Racialization
In sociology, racialization or ethnicization is the processes of ascribing ethnic or racial identities to a relationship, social practice, or group that did not identify itself as such.[1] Racialization and ethnicization is often born out of the interaction of a group with a group that it dominates and ascribes identity for the purpose of continued domination. While it is often born out of domination, the racialized and ethnicized group often gradually identifies with and even embraces the ascribed identity and thus becomes a self-ascribed race or ethnicity. These processes have been common across the history of imperialism, nationalism, and racial and ethnic hierarchies.
Racialized Incorporation
The process of racialization can affect newly arriving immigrants as well as their second-generation children in the United States. The concept of racialized incorporation bridges the idea of assimilation with critical race studies in general and the concept of racialization in particular.[2] While immigrants may possess specific ethnic and cultural identities associated with their countries of origin, once they arrive in the U.S., they are incorporated into a society that is largely organized along the lines of race. The racial hierarchy in the United States is pervasive in many aspects of life including housing, education, and employment. The racialized incorporation perspective argues that regardless of the ethnic and cultural differences across immigrant groups, racial identification is the ultimate and primary principle of social organization in the United States. So an immigrant from Sweden and his/her U.S. born second-generation children are likely to be incorporated into the White mainstream, while an immigrant from Ghana and his/her U.S. born second-generation children are likely to be incorporated into the Black community. Because the experiences of Whites and Blacks in U.S. society diverge in most areas of social life, the racialized category that immigrants and their children are incorporated into will largely determine their lived experiences and opportunities in the United States. The concept of racialized incorporation is relatively new and was recently applied in a study of self-employment in the United States [2]
Racialization of religion
An ongoing scholarly debate covers the racialization of religious communities. Adherents to Judaism and Islam are believed to possess characteristics despite many individual adherents to those religions not visibly sharing in those characteristics. This racialization extends to the descendants of the adherents, even though those descendants may often convert away from active observance of the religion of their forebears but also retain the lingering cultural aspects of the religion for familial and community purposes.

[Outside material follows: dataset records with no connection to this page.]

(** *** The normaliser: the text transforms of the [.then] callback *)

(** [/<img[^>]*class="remove-me"[^>]*>/g] *)
Definition sentinelImgRegex : regex :=
  lits "<img" ++ [Star (NotChar 62%N)] ++
  map Lit (lit "class=" ++ DQ ++ lit "remove-me" ++ DQ) ++
  [Star (NotChar 62%N)] ++ lits ">".

(** [/<img[^>]*>/g] *)
Definition imgRegex : regex :=
  lits "<img" ++ [Star (NotChar 62%N)] ++ lits ">".

(** Step 1, first line. *)
Definition removeSentinelImages (htmlContent : str) : str :=
  replaceAll htmlContent sentinelImgRegex [].

(** Step 1, second line. *)
Definition removeAllImages (htmlContent : str) : str :=
  replaceAll htmlContent imgRegex [].

Definition bannerHtml : str :=
  lit "<img src=" ++ DQ ++ lit "banner.png" ++ DQ ++
  lit " alt=" ++ DQ ++ lit "Banner" ++ DQ ++
  lit " style=" ++ DQ ++
  lit "width: 100%; height: auto; display: block; margin: 0 auto 30px;" ++ DQ ++
  lit ">" ++ NL.

(** Step 2. *)
Definition prependBanner (htmlContent : str) : str :=
  bannerHtml ++ htmlContent.

(** ['<div class="citations">\n<h2>References</h2>\n'] and ['\n</div>'] *)
Definition citationsOpen : str :=
  lit "<div class=" ++ DQ ++ lit "citations" ++ DQ ++ lit ">" ++ NL ++
  lit "<h2>References</h2>" ++ NL.

Definition citationsClose : str := NL ++ lit "</div>".

Definition upArrow : str := [8593%N].   (* U+2191 *)

(** [footnotesContent.includes('footnote-') || footnotesContent.includes('↑')] *)
Definition hasFootnoteMarker (footnotesContent : str) : bool :=
  includes footnotesContent (lit "footnote-") || includes footnotesContent upArrow.

(** [/<ol>[\s\S]*?<\/ol>\s*$/] *)
Definition trailingOlRegex : regex :=
  lits "<ol>" ++ [StarLazy AnyChar] ++ lits "</ol>" ++ [Star Space; EndOfInput].

(** Step 3. *)
Definition wrapFootnotes (htmlContent : str) : str :=
  if endsWith (trim htmlContent) (lit "</ol>") then
    let lastOlIndex := lastIndexOf htmlContent (lit "<ol>") in
    if negb (lastOlIndex =? -1)%Z then
      let footnotesContent := substring htmlContent lastOlIndex None in
      if hasFootnoteMarker footnotesContent then
        let beforeFootnotes := substring htmlContent 0 (Some lastOlIndex) in
        beforeFootnotes ++ citationsOpen ++ footnotesContent ++ citationsClose
      else htmlContent
    else htmlContent
  else
    match match0 trailingOlRegex htmlContent with
    | Some footnotesContent =>
        if hasFootnoteMarker footnotesContent then
          replaceString htmlContent footnotesContent
            (citationsOpen ++ footnotesContent ++ citationsClose)
        else htmlContent
    | None => htmlContent
    end.

(** Steps 1 and 2: what happens to images. *)
Definition normalizeImages (htmlContent : str) : str :=
  prependBanner (removeAllImages (removeSentinelImages htmlContent)).

(** Steps 1 to 3, in the order of the source. *)
Definition normalize (htmlContent : str) : str :=
  wrapFootnotes (normalizeImages htmlContent).

(** [/<div class="citations">[\s\S]*?<\/div>/] *)
Definition citationsRegex : regex :=
  map Lit (lit "<div class=" ++ DQ ++ lit "citations" ++ DQ ++ lit ">") ++
  [StarLazy AnyChar] ++ lits "</div>".

(** *** The script *)

Section Script.

(** [mammoth.convertToHtml], an external library, applied to the options
    and to the bytes of the file at the path it is given. *)
Variable mammoth_convertToHtml : Options -> str -> Exn ConversionResult.

(** The callback of [.then]. *)
Definition onConverted (result : ConversionResult) : Proc unit :=
  let htmlContent := normalize (value result) in
  (match messages result with
   | [] => ret tt
   | _ :: _ => console_log (TextAndList (lit "Conversion warnings:") (messages result))
   end) ;;
  indexHtml <- readFileSync IndexPath ;;
  indexHtml <-
    (if test articleRegex indexHtml
     then ret (replace indexHtml articleRegex (newArticle htmlContent))
     else
       console_error (Text (lit "Could not find <article> tag in index.html")) ;;
       process_exit 1) ;;
  let indexHtml := replace indexHtml citationsRegex [] in
  writeFileSync IndexPath indexHtml ;;
  console_log (Text (lit "Successfully updated manifesto/index.html from manifesto.docx")).

Definition main : Proc unit :=
  present <- existsSync SourcePath ;;
  if negb present then
    console_error (TextAndPath (lit "Error: Source file not found at ") SourcePath) ;;
    console_error
      (Text (lit "Please export your Google Doc as .docx and save it as " ++ DQ ++
          lit "manifesto.docx" ++ DQ ++ lit " in the manifesto folder.")) ;;
    process_exit 1
  else
    tryCatch
      (emit ConversionStarted ;;
       docx <- readFileSync SourcePath ;;
       result <- settle (mammoth_convertToHtml options docx) ;;
       onConverted result)
      (fun error =>
         console_error (TextAndError (lit "Error converting DOCX:") error) ;;
         process_exit 1).

End Script.

End BuildFromDocx.

(** ** The markup mammoth writes

    mammoth's HTML writer escapes [<] and [>] (and [&]) in text and in
    attribute values, so that in a converted fragment every [<] opens a tag
    and the next [>] closes it.  A fragment of this shape is the rendering
    of a list of tokens. *)

Module Markup.
Import JS.

Inductive token :=
| Chars (t : str)        (* text between tags *)
| Tag (body : str).      (* <body> *)

Definition LT : char := 60%N.
Definition GT : char := 62%N.

Definition render_token (k : token) : str :=
  match k with
  | Chars t => t
  | Tag body => LT :: body ++ [GT]
  end.

Definition render (ks : list token) : str := flat_map render_token ks.

Definition wf_token (k : token) : bool :=
  match k with
  | Chars t => forallb (fun c => negb (char_eqb c LT)) t
  | Tag body => forallb (fun c => negb (char_eqb c LT) && negb (char_eqb c GT)) body
  end.

Definition wellFormed (ks : list token) : bool := forallb wf_token ks.

(** A tag whose name starts with [img]. *)
Definition isImg (k : token) : bool :=
  match k with
  | Chars _ => false
  | Tag body => startsWith body (lit "img")
  end.

(** An image tag with [class="remove-me"] somewhere after [img]. *)
Definition isSentinelImg (k : token) : bool :=
  match k with
  | Chars _ => false
  | Tag body =>
      startsWith body (lit "img") &&
      includes (skipn 3 body) (lit "class=" ++ [34%N] ++ lit "remove-me" ++ [34%N])
  end.

End Markup.

(** ** Reading the placeholder image

    What is needed of base64 and of the GIF format to say what image the
    placeholder of the image handler is. *)

Module Gif.
Import JS.

Definition base64_digit (c : char) : option N :=
  (if (65 <=? c) && (c <=? 90) then Some (c - 65)          (* A-Z *)
   else if (97 <=? c) && (c <=? 122) then Some (c - 71)    (* a-z *)
   else if (48 <=? c) && (c <=? 57) then Some (c + 4)      (* 0-9 *)
   else if c =? 43 then Some 62                            (* + *)
   else if c =? 47 then Some 63                            (* / *)
   else None)%N.

(** Unpadded base64 whose length is a multiple of four. *)
Fixpoint base64_decode (s : str) : option (list N) :=
  match s with
  | [] => Some []
  | a :: b :: c :: d :: rest =>
      match base64_digit a, base64_digit b, base64_digit c, base64_digit d,
            base64_decode rest with
      | Some x, Some y, Some z, Some w, Some bytes =>
          Some ((4 * x + y / 16) :: (16 * (y mod 16) + z / 4)
                :: (64 * (z mod 4) + w) :: bytes)%N
      | _, _, _, _, _ => None
      end
  | _ => None
  end.

Record info := mkInfo {
  screenWidth : N;
  screenHeight : N;
  transparent : bool;       (* a graphic control extension says so *)
  frameWidth : N;
  frameHeight : N
}.

Definition u16 (lo hi : N) : N := (lo + 256 * hi)%N.

(** After the logical screen descriptor and the global colour table: an
    optional graphic control extension, then the image descriptor. *)
Definition parseFrame (bytes : list N) (transp : bool) : option (bool * N * N) :=
  match bytes with
  | sep :: _ :: _ :: _ :: _ :: w0 :: w1 :: h0 :: h1 :: _ =>
      if (sep =? 44)%N then Some (transp, u16 w0 w1, u16 h0 h1) else None
  | _ => None
  end.

Definition parseBlocks (bytes : list N) : option (bool * N * N) :=
  match bytes with
  | intro :: label :: size :: flags :: _ :: _ :: _ :: term :: rest =>
      if ((intro =? 33) && (label =? 249) && (size =? 4) && (term =? 0))%N
      then parseFrame rest (N.testbit flags 0)
      else parseFrame bytes false
  | _ => parseFrame bytes false
  end.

The most immediate effect of the racialization of religion is said to be the internalization of such racialization by the descendants of adherents, whereby the descendants of adherents accept and internalize their religiously-influenced familial culture as an ethnoracial distinction and identity. One of the applications of this racialization is nationalism, whereby the created race seeks to assert cultural and national aspirations which are compatible and accommodating to other groups which do not necessarily share in the experience of racialization. Another one of the applications of this racialization is racism and discrimination, whereby those who are racialized are barred from participation in any public or private function of society due to the negative "attributes" of the race assigned to them.
Racialization of labor
The racialization of labor is said to involve the segregation and appointment of workers based on perceived ethnic differences.[3] This racialization of labor is said to produce a hierarchical arrangement which limits employee agency and mobility based on their race. The process of racialization is reinforced through presupposed, stereotypical qualities which are imposed upon the racialized person by the racializer.[4] Racialization is then normalized by the promotion of "colourblindness" through the use of "soft" language which avoids highlighting ethnic differences.[4]
References
- ^ Omi, Michael & Howard Winant (1986). Racial formation in the United States: from the 1960s to the 1980s. Routledge & Kegan Paul. ISBN 0-7102-0970-3.
- ^ a b Chaudhary, Ali R. (2015-06-01). "Racialized Incorporation: The Effects of Race and Generational Status on Self-Employment and Industry-Sector Prestige in the United States". International Migration Review. 49 (2): 318–354. doi:10.1111/imre.12087. ISSN 1747-7379.
- ^ Marta Maria Maldonado, "'It is their nature to do menial labour': the racialization of 'Latino/a workers' by agricultural employers", Ethnic and Racial Studies, vol. 32 no. 6 (July 2009), 1026. Link (accessed April 14, 2011).
- ^ a b Marta Maria Maldonado, "Racial Triangulation of Latino/a Workers by Agricultural Employers", Human Organization, Vol. 65 No. 4, Winter 2006, 360. Link (accessed April 14, 2011).